> Material provided

(** A handler after the move: the moved one, or another one where it was *)
Lemma handler_after tid new s' n w ids y i t :
  sy_threads (moved tid new s' n w ids y) !! i = Some t →
  (i = tid ∧ new = Some t) ∨ (i ≠ tid ∧ sy_threads y !! i = Some t).
Proof. simpl. intros [[<- ?]|[? ?]]%lookup_partial_alter_Some; [by left|by right]. Qed.

Lemma backed_kept s s' old new f : transition s s' old new → backed s f → backed s' f.
Proof.
  intros Ht [H1 H2]. split.
  - intros k c Hk. destruct (H1 k c Hk) as [? [d Hd]]. split; [done|]. exists d.
    by apply (ts_objects _ _ _ _ Ht).
  - intros id p x Hx. destruct (H2 id p x Hx) as (a & Ha & <- & <-).
    by apply (ts_agentH _ _ _ _ Ht).
Qed.
(* ===== verification/ClientProps.v ===== *)
(** * Properties of the agent's subcommands

    The terminal a command line asks for is the one the server opens
    ([terminal_cli_opens]): through the URL, its escaping, the server's parsing of the
    query, the credential check and the start message to the device. *)
From Stdlib Require Import ZArith Lia Ascii String.
From S2P Require Import Prelude GoStrings Protocol Registry RegistryProps Tickets Traffic Http Quoting.
From S2P Require Import Server Auth AuthProps AgentWS Browser BrowserProps Api Agent Analytics Routing.
From S2P Require Import Commands Client.
Open Scope char_scope.
Open Scope string_scope.
Open Scope list_scope.
Open Scope Z_scope.
Import Client AgentCmd.

Section props.
Context `{Crypto} `{UrlParser} `{UrlLib} `{UnicodeTables}.

(** The admin token opens every kind of session on an online device. *)
Lemma openOn_admin r kind now s agent :
  r_Method r = "GET" → r_Header r = [] → QueryGet r "device" ≠ "" →
  requestToken r = AdminToken (cfg s) → requestToken r ≠ "" →
  getAgent (QueryGet r "device") s = Some agent →
  openOn r kind now s = (inr ("admin-token", agent), s).
Proof.
  intros Hm Hh Hd Ht Hne Ha. unfold openOn, authorizeWS. rewrite !bind_run.
  rewrite (proj2 (String.eqb_neq _ _) Hd).
  assert (wsTicketFromRequest r = "") as -> by (unfold wsTicketFromRequest; by rewrite Hh).
  cbn [String.eqb negb]. rewrite !bind_run. unfold authenticate.
  assert (checkCSRF r = true) as -> by (unfold checkCSRF; by rewrite Hm).
  cbn [negb]. rewrite !bind_run. cbn [getS fst snd].
  assert (validAdmin (requestToken r) s = true) as ->.
  { unfold validAdmin. rewrite Ht in Hne |- *. by rewrite (proj2 (String.eqb_neq _ _) Hne), String.eqb_refl. }
  cbn. rewrite !bind_run. cbn [getS mret stateM_ret fst snd]. rewrite bind_run. cbn [getS fst snd].
  by rewrite Ha.
Qed.

Lemma startMetric_frame r actor service transport metric now s :
  let s' := (startMetric r actor service transport metric now s).2 in
  agentH s' = agentH s ∧ open_ws s' = open_ws s ∧ wire s' = wire s.
Proof.
  unfold startMetric, regM. rewrite !bind_run. destruct (StartConnection _ _ _ _ _ _ _ _ _) as [[m|e] r'];
    simpl; done.
Qed.

(** C16: the terminal the command line asks for is the one the server opens: with the
    admin token and the device online, the request the dialled URL becomes opens a
    session on that device, whatever characters token and device id hold, and the
    device is told to start a terminal of the size asked. *)
Theorem terminal_cli_opens env args intArgs boolArgs dial input msgs out u s agent a :
  let device := flag args "device" "" in
  let cols := default 120 (intArgs "cols") in
  let rows := default 30 (intArgs "rows") in
  runTerminalCLI env args intArgs boolArgs dial input msgs = Done out →
  url_Parse (flag args "server" "https://warpmesh.ddns.net") = Some u →
  AdminToken (cfg s) = flag args "token" (env "WARPMESH_ADMIN_TOKEN") →
  getAgent device s = Some agent → agentH s !! agent = Some a → ac_ws a ∈ open_ws s →
  0 ≤ cols ≤ maxInt64 → 0 ≤ rows ≤ maxInt64 →
  ∃ w, dial (url_String w) (default false (boolArgs "insecure")) = Ok tt ∧
    u_Scheme w = ws_scheme (u_Scheme u) ∧
    ∀ r x sid metric now, request_of w r →
      ∃ c s1, terminalOpen r (Some x) sid metric now s = ((None, Some c), s1) ∧
        ses_id c = sid ∧ ses_agent c = agent ∧
        terminalStart r c now s1 =
          (Continue, upd_wire (λ l, l ++ [(ac_ws a, Text (term_start_msg sid cols rows))]) s1).
Proof.
  intros device cols rows Hrun Hu Htok Hag Ha Hop Hc Hr.
  destruct (runTerminalCLI_dials env args intArgs boolArgs dial input msgs out u Hrun Hu) as (H1' & H2' & Hd).
  eexists. split; [exact Hd|]. split; [done|]. intros r x sid metric now Hreq.
  destruct (terminal_request u _ _ _ _ r Hreq) as (_ & Ht & Hdev & Hcols & Hrows).
  destruct Hreq as (Hm & _ & _ & _ & _ & Hh).
  unfold terminalOpen. rewrite bind_run.
  rewrite (openOn_admin r "terminal" now s agent); [|done|done|by rewrite Hdev|congruence|congruence|by rewrite Hdev].
  cbn [fst snd]. rewrite bind_run.
  pose proof (startMetric_frame r "admin-token" "terminal" "negotiating" metric now s) as (F1 & F2 & F3).
  destruct (startMetric _ _ _ _ _ _ s) as [[m t] s0]. cbn [fst snd] in *.
  unfold fresh. rewrite !bind_run. rewrite audit_run. cbn [getS modifyS mret stateM_ret fst snd].
  eexists _, _. split; [reflexivity|]. split_and!; [done..|].
  match goal with |- terminalStart _ _ _ ?x = _ => set (s1 := x) end.
  assert (agentH s1 = agentH s) as E1 by exact F1. assert (open_ws s1 = open_ws s) as E2 by exact F2.
  unfold terminalStart. cbn [ses_agent ses_id]. rewrite bind_run, agentWrite_run.
  rewrite E1, Ha, E2, bool_decide_eq_true_2 by done. cbn [fst snd negb mret stateM_ret].
  by rewrite Hcols, Hrows.
Qed.

(** A command line never negotiates, so its session stays "negotiating": the input it
    sends reaches the device through the relay and is not counted. *)
Theorem cli_input_uncounted c raw now s t a :
  termH s !! ses_ref c = Some t → ts_transport t = "negotiating" →
  agentH s !! ses_agent c = Some a → ac_ws a ∈ open_ws s →
  terminalEvent c (Some (term_input raw)) now s =
    (Continue, upd_wire (λ l, l ++ [(ac_ws a, Text (with_session (term_input raw) (ses_id c)))]) s).
Proof.
  intros Ht Htr Ha Ho. unfold terminalEvent. rewrite bind_run. cbn [getS fst snd].
  unfold term_transport. rewrite Ht, Htr. cbn -[agentWrite trafficAdd trafficClose].
  rewrite bind_run, agentWrite_run, Ha. by rewrite bool_decide_eq_true_2.
Qed.
End props.

(** ** Witnesses and examples *)

Module ClientDemo.
Import Toy.
#[export] Existing Instance AuthDemo.url.
#[export] Instance unicode : UnicodeTables := {| IsPrint r := 0xA0 <? r |}.
#[export] Instance urls : UrlLib := {|
  url_Parse s := if String.eqb s "https://warpmesh.ddns.net" then Some (mkURL "https" "//warpmesh.ddns.net" "" "")
                 else None;
  url_String u := u_Scheme u +:+ ":" +:+ u_Rest u +:+ u_Path u +:+ "?" +:+ u_RawQuery u
|}.
Definition env (k : string) : string := if String.eqb k "WARPMESH_ADMIN_TOKEN" then "root-token" else "".
Definition args (f : string) : option string := if String.eqb f "device" then Some "dev-30" else None.
Definition size (f : string) : option Z := if String.eqb f "cols" then Some 200 else None.
Definition none (f : string) : option bool := None.
(** The only URL that is reachable *)
Definition dial (u : string) (insecure : bool) : res unit :=
  if String.eqb u "wss://warpmesh.ddns.net/ws/terminal?cols=200&device=dev-30&rows=30&token=root-token"
  then Ok tt else Err "bad handshake".
Definition typed : list bytes := [["l"%char; "s"%char]].
Definition srv : Server := BrowserDemo.srv.
Definition conn : agentConn := mkAgentConn "dev-30" "10.0.0.1" 0 1%nat 0 None.
(** A Chinese character in UTF-8 *)
Definition zhong : string := byte_seq [228; 184; 173]%nat.
End ClientDemo.
Import Toy ClientDemo.

Lemma terminal_cli_opens_witness :
  ∃ w, dial (url_String w) false = Ok tt ∧ u_Scheme w = "wss" ∧
    ∀ r, request_of w r →
      ∃ c s1, terminalOpen r (Some 9%nat) "sid" "m9" 160 srv = ((None, Some c), s1) ∧
        terminalStart r c 160 s1 =
          (Continue, upd_wire (λ l, l ++ [(1%nat, Text (term_start_msg "sid" 200 30))]) s1).
Proof.
  destruct (terminal_cli_opens env args size none dial typed [] (map term_input typed, [])
    (mkURL "https" "//warpmesh.ddns.net" "" "") srv 0%nat conn) as (w & Hd & Hs & Hw).
  - vm_compute. reflexivity.
  - vm_compute. reflexivity.
  - reflexivity.
  - vm_compute. reflexivity.
  - vm_compute. reflexivity.
  - apply (bool_decide_unpack _). vm_compute. exact I.
  - vm_compute. split; discriminate.
  - vm_compute. split; discriminate.
  - exists w. split; [exact Hd|]. split; [exact Hs|]. intros r Hr.
    destruct (Hw r 9%nat "sid" "m9" 160 Hr) as (c & s1 & Ho & _ & _ & Hst). eauto.
Defined.

(** A read of standard input that ends inside a character replaces its bytes. *)
Example split_character_is_lost :
  json_text zhong = zhong ∧
  json_text (str_take 2 zhong) +:+ json_text (str_drop 2 zhong) ≠ zhong.
Proof. split; [vm_compute; reflexivity|vm_compute; discriminate]. Qed.

(** A device name with a control character gives an escape that JSON does not have. *)
Example enroll_body_not_json :
  ∃ body, enrollBody "c" (byte_seq [7%nat]) = String "{" body ∧ Contains body "\a" = true.
Proof. eexists. split; [reflexivity|]. vm_compute. reflexivity. Qed.

(** The answer's status is not looked at: an error page is stored as the installer. *)
Example error_page_is_installed :
  let '(out, fs) := downloadVNCInstaller (Ok tt) (Ok (404, "Not Found")) (Ok tt) (λ b, (Ok tt, b)) (Ok tt) "data" ∅ in
  out = Ok "data/tightvnc-setup.msi" ∧ fs !! "data/tightvnc-setup.msi" = Some "Not Found".
Proof. vm_compute. split; reflexivity. Qed.
Section Traces.
Context (env : Env).
(** [self.host] and the truth value of [self.dvr_mac_address] *)
Context (h : option string) (mac_set : bool).

Definition trace_add_flows_to_other_subnets (gateway_mac : string)
    (cidrs : gset string) : list Event :=
  if negb mac_set then []
  else (λ cidr, EFlow int_br (add_flow (kw_add_other_subnets gateway_mac cidr)))
         <$> elements cidrs.

Definition trace_del_flows_to_other_subnets (gateway_mac : string)
    (cidrs : gset string) : list Event :=
  (λ cidr, EFlow int_br (delete_flows (kw_del_other_subnets gateway_mac cidr)))
    <$> elements cidrs.

Definition trace_add_flows_to_port (gateway_macs : gset string) (port : Port)
    (seg_id : Z) : list Event :=
  if negb mac_set then []
  else (λ gateway_mac, EFlow int_br (add_flow (kw_add_to_port port seg_id gateway_mac)))
         <$> elements gateway_macs.

Definition trace_del_flows_to_port (gateway_macs : gset string) (port : Port)
    : list Event :=
  (λ gateway_mac, EFlow int_br (delete_flows (kw_del_to_port port gateway_mac)))
    <$> elements gateway_macs.

Definition trace_add_flows_to_hosted_port (dvr_id subnet_id port_id : string)
    (port : Port) (gateway_mac : string) : list Event :=
  if bool_decide (port_host port ≠ h) then []
  else
    let port_ofno := get_port_ofport env (port_name port) in
    if bool_decide (port_ofno = INVALID_OFPORT) then
      [EClearHost dvr_id subnet_id port_id]
    else [EFlow int_br (add_flow (kw_add_hosted_port port gateway_mac port_ofno))].

Definition trace_del_flows_to_hosted_port (port : Port) : list Event :=
  if bool_decide (port_host port ≠ h) then []
  else [EFlow int_br (delete_flows (kw_del_hosted_port port))].

Definition trace_port_added (dvr_id subnet_id : string) (subnet : Subnet)
    (other_gateway_macs : gset string) (item : string * Port) : list Event :=
  trace_add_flows_to_port other_gateway_macs item.2 (subnet_seg_id subnet)
  ++ trace_add_flows_to_hosted_port dvr_id subnet_id item.1 item.2
                                    (subnet_gateway_mac subnet).

Definition trace_port_deleted (other_gateway_macs : gset string) (port : Port)
    : list Event :=
  trace_del_flows_to_port other_gateway_macs port
  ++ trace_del_flows_to_hosted_port port.

Definition trace_subnet_added (dvr_id subnet_id : string) (subnet : Subnet)
    (cidrs gateway_macs : gset string) : list Event :=
  let gateway_mac := subnet_gateway_mac subnet in
  let other_cidrs := cidrs ∖ {[subnet_cidr subnet]} in
  let other_gateway_macs := gateway_macs ∖ {[gateway_mac]} in
  trace_add_flows_to_other_subnets gateway_mac other_cidrs
  ++ (map_to_list (subnet_ports subnet)
        ≫= trace_port_added dvr_id subnet_id subnet other_gateway_macs).

(** A port of the new subnet; [old_port] is the port of that id in the
    old subnet, if any. *)
Definition trace_subnet_updated_port (dvr_id subnet_id : string) (subnet : Subnet)
    (old_gateway_macs gateway_macs : gset string)
    (old_port : option Port) (item : string * Port) : list Event :=
  let gateway_mac := subnet_gateway_mac subnet in
  let other_gateway_macs := gateway_macs ∖ {[gateway_mac]} in
  match old_port with
  | None => trace_port_added dvr_id subnet_id subnet other_gateway_macs item
  | Some old_port =>
      trace_del_flows_to_port (old_gateway_macs ∖ gateway_macs) item.2
      ++ trace_add_flows_to_port (gateway_macs ∖ old_gateway_macs) item.2
                                 (subnet_seg_id subnet)
      ++ (if bool_decide (port_host old_port = h)
             && bool_decide (port_host item.2 ≠ port_host old_port)
          then trace_del_flows_to_hosted_port old_port
          else if bool_decide (port_host item.2 = h)
                  && bool_decide (port_host item.2 ≠ port_host old_port)
          then trace_add_flows_to_hosted_port dvr_id subnet_id item.1 item.2
                                              gateway_mac
          else [])
  end.

Definition trace_subnet_updated (dvr_id subnet_id : string)
    (old_subnet subnet : Subnet) (old_cidrs cidrs : gset string)
    (old_gateway_macs gateway_macs : gset string) : list Event :=
  let gateway_mac := subnet_gateway_mac subnet in
  let other_gateway_macs := gateway_macs ∖ {[gateway_mac]} in
  trace_del_flows_to_other_subnets gateway_mac (old_cidrs ∖ cidrs)
  ++ trace_add_flows_to_other_subnets gateway_mac (cidrs ∖ old_cidrs)
  ++ (map_to_list (subnet_ports subnet)
        ≫= λ item, trace_subnet_updated_port dvr_id subnet_id subnet
                     old_gateway_macs gateway_macs
                     (subnet_ports old_subnet !! item.1) item)
  ++ ((map_to_list (subnet_ports old_subnet ∖ subnet_ports subnet)).*2
        ≫= trace_port_deleted other_gateway_macs).

Definition trace_subnet_deleted (subnet : Subnet)
    (cidrs gateway_macs : gset string) : list Event :=
  let gateway_mac := subnet_gateway_mac subnet in
  let other_cidrs := cidrs ∖ {[subnet_cidr subnet]} in
  let other_gateway_macs := gateway_macs ∖ {[gateway_mac]} in
  trace_del_flows_to_other_subnets gateway_mac other_cidrs
  ++ ((map_to_list (subnet_ports subnet)).*2
        ≫= trace_port_deleted other_gateway_macs).

(** The flow part of [_dvr_added], after the router is registered. *)
Definition trace_dvr_added (dvr_id : string) (new_dvr : gmap string Subnet)
    : list Event :=
  map_to_list new_dvr
    ≫= λ item, trace_subnet_added dvr_id item.1 item.2
                 (cidrs_of new_dvr) (gateway_macs_of new_dvr).

(** The flow part of [_dvr_updated], after the new router has replaced
    [old_dvr] in the registry. *)
Definition trace_dvr_updated (dvr_id : string)
    (old_dvr new_dvr : gmap string Subnet) : list Event :=
  (map_to_list new_dvr
     ≫= λ item,
          match old_dvr !! item.1 with
          | None => trace_subnet_added dvr_id item.1 item.2
                      (cidrs_of new_dvr) (gateway_macs_of new_dvr)
          | Some old_subnet =>
              trace_subnet_updated dvr_id item.1 old_subnet item.2
                (cidrs_of old_dvr) (cidrs_of new_dvr)
                (gateway_macs_of old_dvr) (gateway_macs_of new_dvr)
          end)
  ++ ((map_to_list (old_dvr ∖ new_dvr)).*2
        ≫= λ subnet, trace_subnet_deleted subnet
                       (cidrs_of old_dvr) (gateway_macs_of old_dvr)).

(** The flow part of [_dvr_deleted], after the router is removed from
    the registry. *)
Definition trace_dvr_deleted (deleted_dvr : gmap string Subnet) : list Event :=
  (map_to_list deleted_dvr).*2
    ≫= λ subnet, trace_subnet_deleted subnet
                   (cidrs_of deleted_dvr) (gateway_macs_of deleted_dvr).
End Traces.

(** ** Vocabulary of the statements *)

(** The flow operations a call issued: those the log gained. *)
Definition issued (before after : St) : list (Bridge * FlowOp) :=
  drop (length (flow_log before)) (flow_log after).

(** The rules of the categories of the pipeline. *)
Definition is_add (p : FlowArgs → Prop) (x : Bridge * FlowOp) : Prop :=
  match x.2 with
  | add_flow kw => p kw
  | delete_flows _ => False
  end.
Definition is_delete (x : Bridge * FlowOp) : Prop :=
  match x.2 with
  | add_flow _ => False
  | delete_flows _ => True
  end.

(** Table 0, priority 2: traffic to another subnet of the router. *)
Definition other_subnet_rule (kw : FlowArgs) : Prop :=
  f_table kw = None ∧ f_priority kw = Some 2.
(** Table 1, priority 2: resolve the destination port. *)
Definition resolve_rule (kw : FlowArgs) : Prop :=
  f_table kw = Some OF_EW_DVR_DST ∧ f_priority kw = Some 2.
(** Table 2, priority 3: delivery to a hosted port. *)
Definition hosted_delivery_rule (kw : FlowArgs) : Prop :=
  f_table kw = Some OF_EW_DVR_SRC ∧ f_priority kw = Some 3.
(** Table 2, priority 1 on the integration bridge and priority 3 on a
    physical bridge: the rules that carry the DVR MAC of this host. *)
Definition self_mac_rule (x : Bridge * FlowOp) : Prop :=
  match x with
  | (int_br, add_flow kw) =>
      f_table kw = Some OF_EW_DVR_SRC ∧ f_priority kw = Some 1
  | (phys_br _, add_flow kw) =>
      f_table kw = None ∧ f_priority kw = Some 3
  | (_, delete_flows _) => False
  end.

> Exercise objective
From the records above, repeat exactly the lines from the one with "getAgent (QueryGet r" through the one with "assert (validAdmin (requestToken", both included.

> Solution for this problem
  getAgent (QueryGet r "device") s = Some agent →
  openOn r kind now s = (inr ("admin-token", agent), s).
Proof.
  intros Hm Hh Hd Ht Hne Ha. unfold openOn, authorizeWS. rewrite !bind_run.
  rewrite (proj2 (String.eqb_neq _ _) Hd).
  assert (wsTicketFromRequest r = "") as -> by (unfold wsTicketFromRequest; by rewrite Hh).
  cbn [String.eqb negb]. rewrite !bind_run. unfold authenticate.
  assert (checkCSRF r = true) as -> by (unfold checkCSRF; by rewrite Hm).
  cbn [negb]. rewrite !bind_run. cbn [getS fst snd].
  assert (validAdmin (requestToken r) s = true) as ->.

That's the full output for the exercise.